ZnO NANOPOROUS DISK-TiO2 NANOPARTICLE HYBRID FILM ELECTRODE FOR DYE-SENSITIZED SOLAR CELLS

Micron-sized ZnO disks with nanosized pores were synthesized by decomposing the solution-grown layered zinc compound ZnCl2 center dot [Zn(OH)(2)](4) center dot H2O (ZCOH) at 500 degrees C. ZnO-TiO2 hybrid film electrodes were prepared by the doctor-blade method, adding ZnO disk powder to the TiO2 slurry. The crystallinity, microstructure and optical properties of the ZCOH, ZnO nanoporous disk, and the resulting hybrid films, were investigated. Electrochemical impedance spectroscopy and the photocurrent density-voltage curve were employed to characterize the interfacial electron-transporting properties and photoelectrochemical performance of dye-sensitized solar cells (DSCs) using the ZnO-TiO2 hybrid electrode.

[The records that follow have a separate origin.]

(* ===== verification/EfxLangPrint.v ===== *)
(** Printing [.efx] programs and compiling them back: a reference printer for
    tokens, items and plans, and the round trips through the lexer, the parser
    and the compiler. *)

From stdpp Require Import base gmap sets list strings pretty relations.
From Stdlib Require Import Ascii.
From S2P Require Import Prelude Chars BTree EfxIr EfxLang EfxLangProps.

(** * Printing tokens *)

Definition space : char := 32%N.

Definition escape_char (c : char) : text :=
  if decide (c = 34%N) then [ch "\"; 34%N]
  else if decide (c = ch "\") then [ch "\"; ch "\"]
  else if decide (c = newline) then [ch "\"; ch "n"]
  else [c].

Definition print_string (s : text) : text := 34%N :: concat (escape_char <$> s) ++ [34%N].

Definition print_int (n : Z) : text :=
  if decide (n < 0)%Z then ch "-" :: print_nat (Z.to_N (- n)) else print_nat (Z.to_N n).

Definition print_kind (k : TokenKind) : text :=
  match k with
  | TIdent name => name
  | TStr s => print_string s
  | TInt n => print_int n
  | TLet => chars_of "let"
  | TEffect => chars_of "effect"
  | TRef => chars_of "ref"
  | TTrue => chars_of "true"
  | TFalse => chars_of "false"
  | TEq => [ch "="]
  | TLBrace => [ch "{"]
  | TRBrace => [ch "}"]
  | TLParen => [ch "("]
  | TRParen => [ch ")"]
  | TDot => [ch "."]
  | TAt => [ch "@"]
  | TEof => []
  end.

(** Every token after a space, and a final newline. *)
Definition print_tokens (ks : list TokenKind) : text :=
  concat ((λ k, space :: print_kind k) <$> ks) ++ [newline].

(** * Integers *)

Lemma parse_print_int n : (i64_min <= n <= i64_max)%Z → parse_i64 (print_int n) = Some n.
Proof.
  intros Hr. unfold print_int, parse_i64. case_decide as Hneg.
  - destruct (print_nat_ok (Z.to_N (- n))) as (Hv & Hd & Hne).
    rewrite decide_True by done. rewrite decide_False by done.
    rewrite forallb_Forall by done. rewrite Hv, decide_True; [f_equal|]; lia.
  - destruct (print_nat_ok (Z.to_N n)) as (Hv & Hd & Hne).
    destruct (print_nat (Z.to_N n)) as [|c t] eqn:Ht; [done|].
    inversion Hd as [|? ? Hc _]; subst. apply in_range_spec in Hc.
    rewrite decide_False by (unfold ch; simpl; lia). rewrite decide_False by done.
    rewrite forallb_Forall by done. rewrite Hv, decide_True; [f_equal|]; lia.
Qed.

(** * The lexer reads printed tokens back *)

Section roundtrip.
Context {UT : UnicodeTables} {UL : UnicodeLaws}.

(** An identifier that is not a keyword. *)
Definition valid_ident (w : text) : Prop :=
  (∃ c t, w = c :: t ∧ word_start c = true ∧ Forall (λ c, word_char c = true) t) ∧
  keyword w = TIdent w.

Definition valid_kind (k : TokenKind) : Prop :=
  match k with
  | TIdent w => valid_ident w
  | TInt n => (i64_min <= n <= i64_max)%Z
  | TEof => False
  | _ => True
  end.

(** The separators [print_tokens] puts after a token. *)
Definition delimiter (d : char) : Prop := d = space ∨ d = newline.

Lemma print_tokens_delimited ks : ∃ d r, print_tokens ks = d :: r ∧ delimiter d.
Proof. unfold print_tokens. destruct ks as [|k ks]; simpl; eexists _, _; (split; [done|]); [by right|by left]. Qed.

Lemma word_start_cases c :
  word_start c = true → (65 <= c <= 90 ∨ 97 <= c <= 122 ∨ c = 95 ∨ 128 <= c)%N.
Proof.
  unfold word_start, is_alphabetic, is_ascii_alphabetic.
  rewrite orb_true_iff, bool_decide_eq_true. case_decide.
  - rewrite orb_true_iff, !in_range_spec. change (ch "_") with 95%N. lia.
  - change (ch "_") with 95%N. lia.
Qed.

Lemma word_start_not_space c : word_start c = true → is_whitespace c = false.
Proof.
  intros Hw. destruct (decide (c < 128)%N) as [Hlt|Hge].
  - apply word_start_cases in Hw. unfold is_whitespace.
    rewrite !(proj2 (in_range_false _ _ _)) by lia. simpl.
    repeat (rewrite (proj2 (N.eqb_neq _ _)) by lia). done.
  - apply alphabetic_not_space. revert Hw. unfold word_start, is_alphabetic.
    rewrite decide_False by done. rewrite orb_true_iff, bool_decide_eq_true.
    intros [|Heq]; [done|]. subst. by vm_compute in Hge.
Qed.

Lemma delimiter_not_word d : delimiter d → word_char d = false ∧ is_ascii_digit d = false.
Proof. by intros [->| ->]. Qed.
(* ===== verification/DagGraph.v ===== *)
(** Correctness of the graph algorithms of [packages/dag-runner/src/main.rs]:
    [validate] with [detect_cycle], [topological_order] and [filter_only]. *)

From stdpp Require Import base gmap sets list strings pretty relations sorting.
From S2P Require Import Prelude BTree DagSpec.

Section graph.
Variable ns : Nodes.

(** Nodes the search has not coloured or visited. *)
Definition fresh (X : gset string) : nat := size (dom ns ∖ X).

Lemma fresh_add X x n : ns !! x = Some n → x ∉ X → fresh ({[x]} ∪ X) < fresh X.
Proof.
  intros Hx Hn. unfold fresh. apply subset_size. apply elem_of_dom_2 in Hx. set_solver.
Qed.

Lemma fresh_mono X Y : X ⊆ Y → fresh Y ≤ fresh X.
Proof. intros. unfold fresh. apply subseteq_size. set_solver. Qed.

(** * Cycle detection *)

(** What holds whenever [visit_cycle] is called or returns. *)
Record cycle_inv (c : Colors) (stack : list string) : Prop := {
  cy_gray : ∀ x, c !! x = Some Gray ↔ x ∈ stack;
  cy_closed : ∀ x y, c !! x = Some Black → dep ns x y → c !! y = Some Black;
  cy_acyclic : ∀ x, c !! x = Some Black → ¬ tc (dep ns) x x }.

(** The colours [c'] extend [c]. *)
Definition extends (c c' : Colors) : Prop :=
  dom c ⊆ dom c' ∧ ∀ x, c !! x = Some Black → c' !! x = Some Black.

Lemma black_rtc c stack x y :
  cycle_inv c stack → rtc (dep ns) x y → c !! x = Some Black → c !! y = Some Black.
Proof. intros [_ Hcl _]. induction 1; eauto. Qed.

Lemma cycle_inv_finish c stack name n :
  cycle_inv c (stack ++ [name]) → name ∉ stack → ns !! name = Some n →
  (∀ d, d ∈ depends_on n → c !! d = Some Black) →
  cycle_inv (<[name := Black]> c) stack.
Proof.
  intros Hinv Hnew Hn Hdeps.
  assert (c !! name = Some Gray) as Hg by (apply (cy_gray _ _ Hinv); set_solver).
  assert (∀ x, c !! x = Some Black → x ≠ name) as Hne by (intros x ? ->; congruence).
  split.
  - intros x. destruct (decide (x = name)) as [->|Hx].
    + rewrite lookup_insert_eq. naive_solver.
    + rewrite lookup_insert_ne by done. rewrite (cy_gray _ _ Hinv). set_solver.
  - intros x y. destruct (decide (x = name)) as [->|Hx].
    + intros _ (n' & Hn' & Hy). assert (n' = n) as -> by congruence. specialize (Hdeps y Hy).
      rewrite lookup_insert_ne; [done|]. intros <-. by apply (Hne name).
    + rewrite lookup_insert_ne by done. intros Hb Hd. apply (cy_closed _ _ Hinv x y Hb) in Hd.
      rewrite lookup_insert_ne; [done|]. intros <-. by apply (Hne name).
  - intros x. destruct (decide (x = name)) as [->|Hx].
    + intros _ Hc. assert (∃ d, dep ns name d ∧ rtc (dep ns) d name) as (d & (n' & Hn' & Hd) & Hr).
      { inversion Hc; subst; eauto using tc_rtc. }
      assert (n' = n) as -> by congruence.
      apply (Hne name); [|done]. eapply black_rtc; eauto.
    + rewrite lookup_insert_ne by done. apply (cy_acyclic _ _ Hinv).
Qed.

Definition has_cycle : Prop := ∃ x, tc (dep ns) x x.

(** Visiting a list of nodes one after the other. *)
Lemma visit_cycle_list fuel stack ds c :
  (∀ d c, d ∈ ds → cycle_inv c stack → fresh (dom c) < fuel →
     ends (visit_cycle fuel ns d c stack)
       (λ r, r.2 = stack ∧ cycle_inv r.1 stack ∧ r.1 !! d = Some Black ∧ extends c r.1) (λ _, has_cycle)) →
  cycle_inv c stack → fresh (dom c) < fuel →
  ends (foldM (λ st d, visit_cycle fuel ns d st.1 st.2) (c, stack) ds)
    (λ r, r.2 = stack ∧ cycle_inv r.1 stack ∧ (∀ d, d ∈ ds → r.1 !! d = Some Black) ∧ extends c r.1)
    (λ _, has_cycle).
Proof.
  revert c. induction ds as [|d ds IH]; intros c Hv Hinv Hf; simpl.
  { split_and!; [done|done|set_solver|done]. }
  pose proof (Hv d c ltac:(set_solver) Hinv Hf) as Hd.
  destruct (visit_cycle fuel ns d c stack) as [[c1 s1]|e|]; simpl in *; [|done..].
  destruct Hd as (-> & Hinv1 & Hb & Hdom & Hext).
  eapply ends_weaken; [apply IH; [|done|]|..|done].
  - intros d' c' ? ? ?. apply Hv; [set_solver|done..].
  - apply fresh_mono in Hdom. lia.
  - intros [c2 s2] (-> & Hinv2 & Hall & Hdom2 & Hext2). simpl in *. split_and!; [done|done| |].
    + intros d' [->|?]%elem_of_cons; auto.
    + split; [set_solver|auto].
Qed.

Lemma visit_cycle_spec fuel name c stack :
  deps_known ns → is_Some (ns !! name) → cycle_inv c stack → fresh (dom c) < fuel →
  (∀ x, x ∈ stack → tc (dep ns) x name) →
  ends (visit_cycle fuel ns name c stack)
    (λ r, r.2 = stack ∧ cycle_inv r.1 stack ∧ r.1 !! name = Some Black ∧ extends c r.1)
    (λ _, has_cycle).
Proof.
  intros Hknown. revert name c stack. induction fuel as [|fuel IH]; intros name c stack Hin Hinv Hf Hreach; [lia|].
  cbn [visit_cycle]. destruct (c !! name) as [[]|] eqn:Hc.
  - exists name. by apply Hreach, (cy_gray _ _ Hinv).
  - by split_and!.
  - destruct Hin as [n Hn]. rewrite Hn. cbn [unwrap mbind outcome_bind].
    assert (name ∉ stack) as Hnew by (rewrite <- (cy_gray _ _ Hinv); congruence).
    assert (cycle_inv (<[name := Gray]> c) (stack ++ [name])) as Hinv1.
    { split.
      - intros x. rewrite lookup_insert. case_decide; [set_solver|]. rewrite (cy_gray _ _ Hinv). set_solver.
      - intros x y. rewrite lookup_insert. case_decide; [done|]. intros Hx Hd.
        apply (cy_closed _ _ Hinv x y Hx) in Hd. rewrite lookup_insert_ne by congruence. done.
      - intros x. rewrite lookup_insert. case_decide; [done|]. apply (cy_acyclic _ _ Hinv). }
    eapply ends_bind.
    { apply (visit_cycle_list fuel (stack ++ [name]) (depends_on n)); [|done|].
      - intros d c' Hd Hinv' Hf'. assert (dep ns name d) as Hedge by (by exists n).
        apply IH; [by apply (Hknown name)|done|done|].
        intros x [Hx| ->%list_elem_of_singleton]%elem_of_app; [|by apply tc_once].
        eapply tc_r; eauto.
      - rewrite dom_insert_L. pose proof (fresh_add (dom c) name n Hn ltac:(by apply not_elem_of_dom)). lia. }
    intros [c' stack'] Hr. simpl in Hr. destruct Hr as (-> & Hinv' & Hall & Hdom & Hext). simpl.
    rewrite length_app, Nat.add_sub, take_app_length. split_and!; [done|by eapply cycle_inv_finish|by rewrite lookup_insert_eq|].
    split; [set_solver|]. intros x Hx. rewrite lookup_insert. case_decide; [done|].
    apply Hext. rewrite lookup_insert_ne by congruence. done.
Qed.

Lemma elem_of_sorted_names x : x ∈ sorted_names ns ↔ is_Some (ns !! x).
Proof. unfold sorted_names, sort_names. rewrite merge_sort_Permutation, elem_of_elements. apply elem_of_dom. Qed.

Lemma detect_cycle_spec :
  deps_known ns → ends (detect_cycle ns) (λ _, acyclic ns) (λ _, has_cycle).
Proof.
  intros Hknown. unfold detect_cycle. eapply ends_bind; last (intros c Hc; exact Hc).
  assert (∀ c : Colors, fresh (dom c) < S (size ns)) as Hfuel.
  { intros c. unfold fresh. rewrite <- size_dom. apply Nat.lt_succ_r, subseteq_size. set_solver. }
  revert Hfuel. generalize (S (size ns)) as fuel. intros fuel Hfuel.
  assert (∀ ds c, (∀ d, d ∈ ds → is_Some (ns !! d)) → cycle_inv c [] →
    ends (foldM (λ color name, '(color, _) ← visit_cycle fuel ns name color []; Ok color) c ds)
      (λ c', cycle_inv c' [] ∧ extends c c' ∧ ∀ d, d ∈ ds → c' !! d = Some Black) (λ _, has_cycle)) as Hall.
  { induction ds as [|d ds IH]; intros c Hds Hinv; simpl.
    { split_and!; [done|done|set_solver]. }
    pose proof (visit_cycle_spec fuel d c [] Hknown (Hds d ltac:(set_solver)) Hinv (Hfuel c) ltac:(set_solver)) as Hv.
    destruct (visit_cycle _ _ _ _ _) as [[c1 s1]|e|]; simpl in *; [|done..].
    destruct Hv as (_ & Hinv1 & Hb & Hdom & Hext).
    eapply ends_weaken; [apply IH; [set_solver|done]| |done].
    intros c2 (Hinv2 & [Hdom2 Hext2] & Hd). split_and!; [done|split; [set_solver|auto]|].
    intros d' [->|?]%elem_of_cons; auto. }
  eapply ends_weaken; [apply (Hall (sorted_names ns) ∅)| |done].
  - intros d. by rewrite elem_of_sorted_names.
  - split; intros x; rewrite ?lookup_empty; set_solver.
  - intros c (Hinv & _ & Hb) x Hx. apply (cy_acyclic _ _ Hinv x); [|done].
    apply Hb, elem_of_sorted_names. inversion Hx as [? ? (n & Hn & _)|? ? ? (n & Hn & _)]; subst; eauto.
Qed.

(** * Validation *)

Definition spec_ok : Prop :=
  (∀ name n, ns !! name = Some n → node_ok n) ∧ deps_known ns ∧ acyclic ns.

Lemma validate_entry_ends name n :
  ns !! name = Some n →
  ends (validate_entry ns name n)
    (λ _, node_ok n ∧ ∀ d, d ∈ depends_on n → is_Some (ns !! d))
    (λ _, ¬ (node_ok n ∧ ∀ d, d ∈ depends_on n → is_Some (ns !! d))).
Proof.
  intros Hn. unfold validate_entry. pose proof (validate_node_spec name n) as Hv.
  destruct (validate_node name n) as [[]|e|]; simpl; [|naive_solver|done].
  induction (depends_on n) as [|d ds IH]; simpl; [set_solver|].
  destruct (ns !! d) eqn:Hd; simpl.
  - eapply ends_weaken; [exact IH|set_solver|set_solver].
  - intros [_ H]. destruct (H d); [set_solver|congruence].
Qed.

Lemma validate_ends order :
  order ≡ₚ map_to_list ns → ends (validate order ns) (λ _, spec_ok) (λ _, ¬ spec_ok).
Proof.
  intros Hperm. unfold validate.
  assert (∀ name n, (name, n) ∈ order ↔ ns !! name = Some n) as Hin
    by (intros; rewrite Hperm; apply elem_of_map_to_list).
  set (good (kv : string * NodeSpec) := node_ok kv.2 ∧ ∀ d, d ∈ depends_on kv.2 → is_Some (ns !! d)).
  assert (ends (foldM (λ _ kv, validate_entry ns kv.1 kv.2) () order)
    (λ _, ∀ kv, kv ∈ order → good kv) (λ _, ∃ kv, kv ∈ order ∧ ¬ good kv)) as Hloop.
  { assert (∀ kv, kv ∈ order → ns !! kv.1 = Some kv.2) as Hsome by (intros []; apply Hin).
    clear Hin Hperm. induction order as [|kv order IH]; simpl; [set_solver|].
    pose proof (validate_entry_ends kv.1 kv.2 (Hsome kv ltac:(set_solver))) as He.
    destruct (validate_entry _ _ _) as [[]|e|]; simpl in *; [|exists kv; set_solver|done].
    eapply ends_weaken; [apply IH; set_solver| |naive_solver set_solver].
    intros ? H kv' [->|?]%elem_of_cons; [done|auto]. }
  destruct (foldM _ () order) as [u|e|]; simpl in *; [|..|done].
  - assert (deps_known ns) as Hknown by (intros a b (n & Hn & Hb); by apply (Hloop (a, n)); [apply Hin|]).
    eapply ends_weaken; [by apply detect_cycle_spec| |].
    + intros ? Hac. split_and!; [|done|done]. intros name n Hn. apply (Hloop (name, n)). by apply Hin.
    + intros ? [x Hx] (_ & _ & Hac). by apply (Hac x).
  - destruct Hloop as ([name n] & Hkv%Hin & Hbad). intros (Hok & Hknown & _). apply Hbad. split; simpl; [eauto|].
    intros d Hd. apply (Hknown name). by exists n.
Qed.

(** [validate] accepts a spec exactly when every node is well-formed (a
    command; a probe exactly on services; no run timeout on a service; no log
    probe on an inherited stream; a lifeline descriptor above stdio), every
    dependency exists and the dependency graph has no cycle.  It never panics
    or recurses forever, whatever order the hash map is iterated in. *)
Lemma validate_correct order :
  order ≡ₚ map_to_list ns →
  match validate order ns with
  | Ok _ => spec_ok
  | Err _ => ¬ spec_ok
  | Panic => False
  end.
Proof. intros H. apply validate_ends in H. by destruct (validate order ns). Qed.

(** * Spawn order *)

(** Every node of [order] comes after its dependencies. *)
Definition dependencies_first (order : list string) : Prop :=
  ∀ pre a post, order = pre ++ a :: post → ∀ b, dep ns a b → b ∈ pre.

Record topo_order_inv (st : gset string * list string) (stack : list string) : Prop := {
  to_visited : ∀ x, x ∈ st.1 ↔ x ∈ st.2 ∨ x ∈ stack;
  to_disjoint : ∀ x, x ∈ stack → x ∉ st.2;
  to_nodup : NoDup st.2;
  to_known : ∀ x, x ∈ st.2 → is_Some (ns !! x);
  to_first : dependencies_first st.2 }.

Lemma dependencies_first_snoc order a :
  dependencies_first order → (∀ b, dep ns a b → b ∈ order) → dependencies_first (order ++ [a]).
Proof.
  intros Hf Ha pre x post Heq b Hb. destruct post as [|y post _] using rev_ind.
  - apply app_inj_tail in Heq as [-> ->]. auto.
  - rewrite app_comm_cons, (assoc_L (++)) in Heq. apply app_inj_tail in Heq as [Heq _]. eauto.
Qed.

Definition grows (st st' : gset string * list string) : Prop := st.1 ⊆ st'.1 ∧ st.2 ⊆ st'.2.

Lemma visit_topo_list fuel stack ds st :
  (∀ d st, d ∈ ds → topo_order_inv st stack → fresh st.1 < fuel →
     ∃ st', visit_topo fuel ns d st = Ok st' ∧ topo_order_inv st' stack ∧ d ∈ st'.2 ∧ grows st st') →
  topo_order_inv st stack → fresh st.1 < fuel →
  ∃ st', foldM (λ st d, visit_topo fuel ns d st) st ds = Ok st' ∧ topo_order_inv st' stack ∧
    (∀ d, d ∈ ds → d ∈ st'.2) ∧ grows st st'.
Proof.
  revert st. induction ds as [|d ds IH]; intros st Hv Hinv Hf; simpl.
  { exists st. split_and!; [done|done|set_solver|done]. }
  destruct (Hv d st ltac:(set_solver) Hinv Hf) as (st1 & -> & Hinv1 & Hd & Hg1 & Hg2).
  destruct (IH st1) as (st2 & -> & Hinv2 & Hds & Hg3 & Hg4); [set_solver|done| |].
  { apply fresh_mono in Hg1. lia. }
  exists st2. split_and!; [done..| |split; set_solver]. intros d' [->|?]%elem_of_cons; set_solver.
Qed.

Results indicated that the incorporation of a small amount of ZnO disks into the TiO2 film (less than 1%) can roughen the surface structure, reduce the film thickness, enhance the light scattering in the visible and infrared bands, and increase the interfacial charge transport rate. Hybrid cells showed efficiency improvements of 145% and 109% with the concentrations of ZnO of 0.5% and 1% in the hybrid film respectively, compared with the traditional TiO2 cell, with a significant increase in the short-currency density and the fill factor. Although the 2.7% efficiency (Js(c) = 4.0 mA . cm(-2); V-oc = 0.74) was not high with the 0.5% ZnO disk incorporated, this work highlighted the potential improvement that novel ZnO nanostructures in hybrid DSCs can achieve.